The MDR – or Medical Device Regulation (EU) 2017/745 – is the rigorous regulatory framework established by the European Union to ensure the safety, efficacy and quality of medical devices. Replacing the previous Medical Device Directive (MDD), the MDR imposes stricter requirements on clinical evidence, transparency and post-market surveillance for any device sold within the EU market.

Description

The transition to the MDR represents the most significant change to European medical device legislation in decades. Unlike the previous directive, the MDR is a regulation, meaning it applies directly and consistently across all EU member states without need for national transposition. Its primary goal is to increase patient safety and ensure that new technologies are introduced to the market with sufficient clinical scrutiny.

For manufacturers, the MDR impacts the entire product lifecycle. It introduces a reclassification of certain devices, mandates the use of a Unique Device Identification (UDI) for traceability and requires extensive data submission to the EUDAMED database. Perhaps most significantly, it raises the bar for clinical data. Manufacturers must perform continuous clinical evaluations and post-market clinical follow-up to prove that their devices remain safe and effective over time. This shift creates a massive content challenge. Documentation such as the Clinical Evaluation Report (CER) and Instructions for Use (IFU) must be rigorously maintained, consistent and available in the official languages of the member states where the device is sold.

Example use cases

  • Remediation: Updating legacy technical documentation to meet stricter MDR safety and performance requirements.
  • Evaluation: Creating and maintaining CERs that align with continuous post-market surveillance data.
  • Management: Ensuring instructions for use are accurate, consistent and compliant with legibility and language rules.
  • Submission: Preparing and translating structured data for the European database on medical devices.
  • Content: Drafting Summary of Safety and Clinical Performance documents in lay language for patients.

Key benefits

Safety
Ensures devices meet the highest standards of clinical safety and performance.
Access
Maintains the ability to sell products within the European Union without interruption.
Traceability
Improves supply chain transparency through UDI and EUDAMED integration.
Integrity
Reduces inconsistencies between technical files, clinical data and labeling.
Integrity
Ensures safety information is identical across all European languages.

RWS perspective

RWS supports medical device manufacturers through the complexity of the MDR by combining regulatory expertise with intelligent content technology. We view compliance not just as a legal hurdle but as an information management challenge.

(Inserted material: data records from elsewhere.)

(** With the factors of [n - 1] the order of [a] is [n - 1]. *)
Lemma full_order (factors : list Z) (e : Z) :
  Forall Z.prime factors -> foldr Z.mul 1 factors = n - 1 -> a ^ (n - 1) mod n = 1 ->
  Forall (fun q => a ^ ((n - 1) / q) mod n <> 1) factors ->
  0 < e < n - 1 -> a ^ e mod n <> 1.
Proof.
  intros HP HF H1 HQ. induction e as [e IH] using (well_founded_induction (Z.lt_wf 0)). intros He H.
  pose proof (Z.mod_pos_bound (n - 1) e ltac:(lia)).
  destruct (decide ((n - 1) mod e = 0)) as [E|].
  2:{ apply (IH ((n - 1) mod e)); [lia|lia|]. apply one_mod; (lia || done). }
  apply Z.mod_divide in E as [m E]; [|lia].
  destruct (prime_factor factors m HP) as (q & Hq & [m' ->]); [nia|rewrite HF, E; apply Z.divide_factor_l|].
  rewrite list.Forall_forall in HP, HQ. pose proof (Z.prime_ge_2 q (HP q Hq)).
  apply (HQ q Hq).
  replace ((n - 1) / q) with (e * m'); [apply one_pow; (nia || done)|].
  apply Z.div_unique_exact; nia.
Qed.

End Order.

(** ** The tables of the source *)

(** The prime factors of each size less one. *)
Definition size_factors : list (list Z) := [
  []; [2]; [2; 3]; [2; 2; 3]; [2; 11]; [2; 2; 2; 5]; [2; 5; 7]; [2; 3; 3; 7]; [2; 5; 19]; [2; 5; 5; 5];
  [2; 191]; [2; 3; 3; 5; 7]; [2; 3; 181]; [2; 3; 7; 41]; [2; 3; 467]; [2; 7; 17; 19]; [2; 3; 5; 5; 7; 7];
  [2; 3; 1993]; [2; 3; 7; 463]; [2; 3; 3; 5; 347]; [2; 3; 8447]; [2; 3; 3; 3; 37; 41]; [2; 3; 3; 53; 139];
  [2; 3; 35753]; [2; 13; 13331]; [2; 2; 3; 19; 23; 107]; [2; 3; 3; 29; 37; 47]; [2; 3; 3; 79; 1033];
  [2; 5; 237619]; [2; 3; 640853]; [2; 3; 5; 207377]; [2; 2; 5; 7; 13; 5531]; [2; 41; 139; 1429];
  [2; 5; 179; 14723]; [2; 2; 2; 3; 5; 269; 1321]; [2; 2; 19; 907843]; [2; 55819259]; [2; 79; 1143257];
  [2; 239; 611449]; [2; 3; 3; 5; 5; 5; 101; 2081]; [2; 2; 79; 449; 5393]; [2; 7; 17; 29; 179381];
  [2; 2; 3; 3; 17; 71; 46103]; [2; 3; 540225877]].

(** The largest index whose size squared fits 64 bits. *)
Definition max_idx : Z := 43.

Definition root_ok (n a : Z) (factors : list Z) : bool :=
  forallb is_prime factors && (foldr Z.mul 1 factors =? n - 1) && (Zpow_mod a (n - 1) n =? 1) &&
  forallb (fun q => negb (Zpow_mod a ((n - 1) / q) n =? 1)) factors.

Definition size_ok (i : nat) : bool :=
  match CFBasicHashTableSizes !! i, CFBasicHashTableCapacities !! i, CFBasicHashPrimitiveRoots !! i, size_factors !! i with
  | Some n, Some c, Some a, Some fs =>
    is_prime n && (n <? 2 ^ 32) && (0 <? a) && (a <? n) && (0 <? c) && (c <=? n) && root_ok n a fs
  | _, _, _, _ => false
  end.

Lemma sizes_checked : forallb size_ok (seq 1 43) = true.
Proof. vm_compute. reflexivity. Qed.

(** What the check gives for one index. *)
Record size_facts (idx n c a : Z) : Prop := mkFacts {
  sf_size : aget CFBasicHashTableSizes idx = Ok n;
  sf_capacity : aget CFBasicHashTableCapacities idx = Ok c;
  sf_root : aget CFBasicHashPrimitiveRoots idx = Ok a;
  sf_prime : Z.prime n;
  sf_small : 1 < n < 2 ^ 32;
  sf_root_range : 0 < a < n;
  sf_capacity_range : 0 < c <= n;
  sf_order : forall e, 0 < e < n - 1 -> a ^ e mod n <> 1
}.

Lemma root_ok_order (n a : Z) (fs : list Z) (e : Z) :
  1 < n -> root_ok n a fs = true -> 0 < e < n - 1 -> a ^ e mod n <> 1.
Proof.
  intros Hn [[[HP HF]%andb_prop H1]%andb_prop HQ]%andb_prop He.
  apply Z.eqb_eq in HF, H1. rewrite Zpow_mod_correct in H1 by lia. rewrite forallb_forall in HP, HQ.
  apply full_order with fs; try done; apply list.Forall_forall; intros q Hq%list_elem_of_In.
  - by apply is_prime_spec, HP.
  - specialize (HQ q Hq). rewrite Zpow_mod_correct in HQ by lia. by apply negb_true_iff, Z.eqb_neq in HQ.
Qed.

Lemma size_facts_exist (idx : Z) : 1 <= idx <= max_idx -> exists n c a, size_facts idx n c a.
Proof.
  unfold max_idx. intros H. pose proof (proj1 (forallb_forall _ _) sizes_checked (Z.to_nat idx)) as C.
  specialize (C ltac:(apply in_seq; lia)). unfold size_ok in C.
  destruct (CFBasicHashTableSizes !! _) as [n|] eqn:En; [|done].
  destruct (CFBasicHashTableCapacities !! _) as [c|] eqn:Ec; [|done].
  destruct (CFBasicHashPrimitiveRoots !! _) as [a|] eqn:Ea; [|done].
  destruct (size_factors !! _) as [fs|]; [|done].
  apply andb_prop in C as [C Hr]. repeat apply andb_prop in C as [C ?].
  apply is_prime_spec in C. pose proof (Z.prime_ge_2 n C).
  exists n, c, a. split; try (apply aget_Ok; split; [lia|done]); try lia; try done.
  intros e. apply root_ok_order with fs; (lia || done).
Qed.

(** ** Closed forms *)

Section Sequence.

Context (style num_buckets h1 h2 pr : Z).

(** The first [n] probes from a state of the loop. *)
Fixpoint probes (n : nat) (probe acc : Z) : list Z :=
  match n with
  | O => []
  | S n => let '(probe', acc') := next_probe style num_buckets h1 h2 pr probe acc in probe :: probes n probe' acc'
  end.

(** The comments of CFBasicHashFindBucket.m. *)
Definition term (i : nat) : Z :=
  if style =? kLinearHashing then (h1 + Z.of_nat i) mod num_buckets
  else if style =? kDoubleHashing then (h1 + Z.of_nat i * h2) mod num_buckets
  else match i with O => h1 | S _ => (h1 + pr ^ Z.of_nat i * h2) mod num_buckets end.

Definition power (i : nat) : Z :=
  if (style =? kLinearHashing) || (style =? kDoubleHashing) then pr else pr ^ Z.of_nat (S i) mod num_buckets.

Context (Hn : 1 < num_buckets < 2 ^ 32) (H1 : 0 <= h1 < num_buckets) (H2 : 0 < h2 < num_buckets)
  (Hpr : 0 < pr < num_buckets).

Lemma wrap_once (x c : Z) :
  0 <= c < num_buckets ->
  (if num_buckets <=? u64 (x mod num_buckets + c) then u64 (u64 (x mod num_buckets + c) - num_buckets) else u64 (x mod num_buckets + c)) =
  (x + c) mod num_buckets.
Proof.
  intros Hc. pose proof (Z.mod_pos_bound x num_buckets ltac:(lia)).
  rewrite (uwrap_small 64 (_ + c)) by (unfold in_u; lia). rewrite <- (Z.add_mod_idemp_l x) by lia.
  destruct (Z.leb_spec num_buckets (x mod num_buckets + c)).
  - rewrite uwrap_small by (unfold in_u; lia). apply Z.mod_unique_pos with 1; lia.
  - symmetry. apply Z.mod_small. lia.
Qed.

Lemma mod_if (x : Z) : 0 <= x -> (if num_buckets <=? x then x mod num_buckets else x) = x mod num_buckets.
Proof. intros. destruct (Z.leb_spec num_buckets x); [done|]. symmetry. apply Z.mod_small. lia. Qed.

Our approach integrates Tridion Docs, our Component Content Management System (CCMS), with specialized Life Sciences translation services. This allows manufacturers to create a "single source of truth" for their regulatory content. When a clinical value or safety warning changes, it is updated once and propagated across all technical files, IFUs and translations automatically. Meanwhile, our linguistic experts ensure that every translation meets the precise terminology requirements of national competent authorities. By blending human regulatory insight with the control of structured content, RWS helps organizations navigate the MDR with confidence.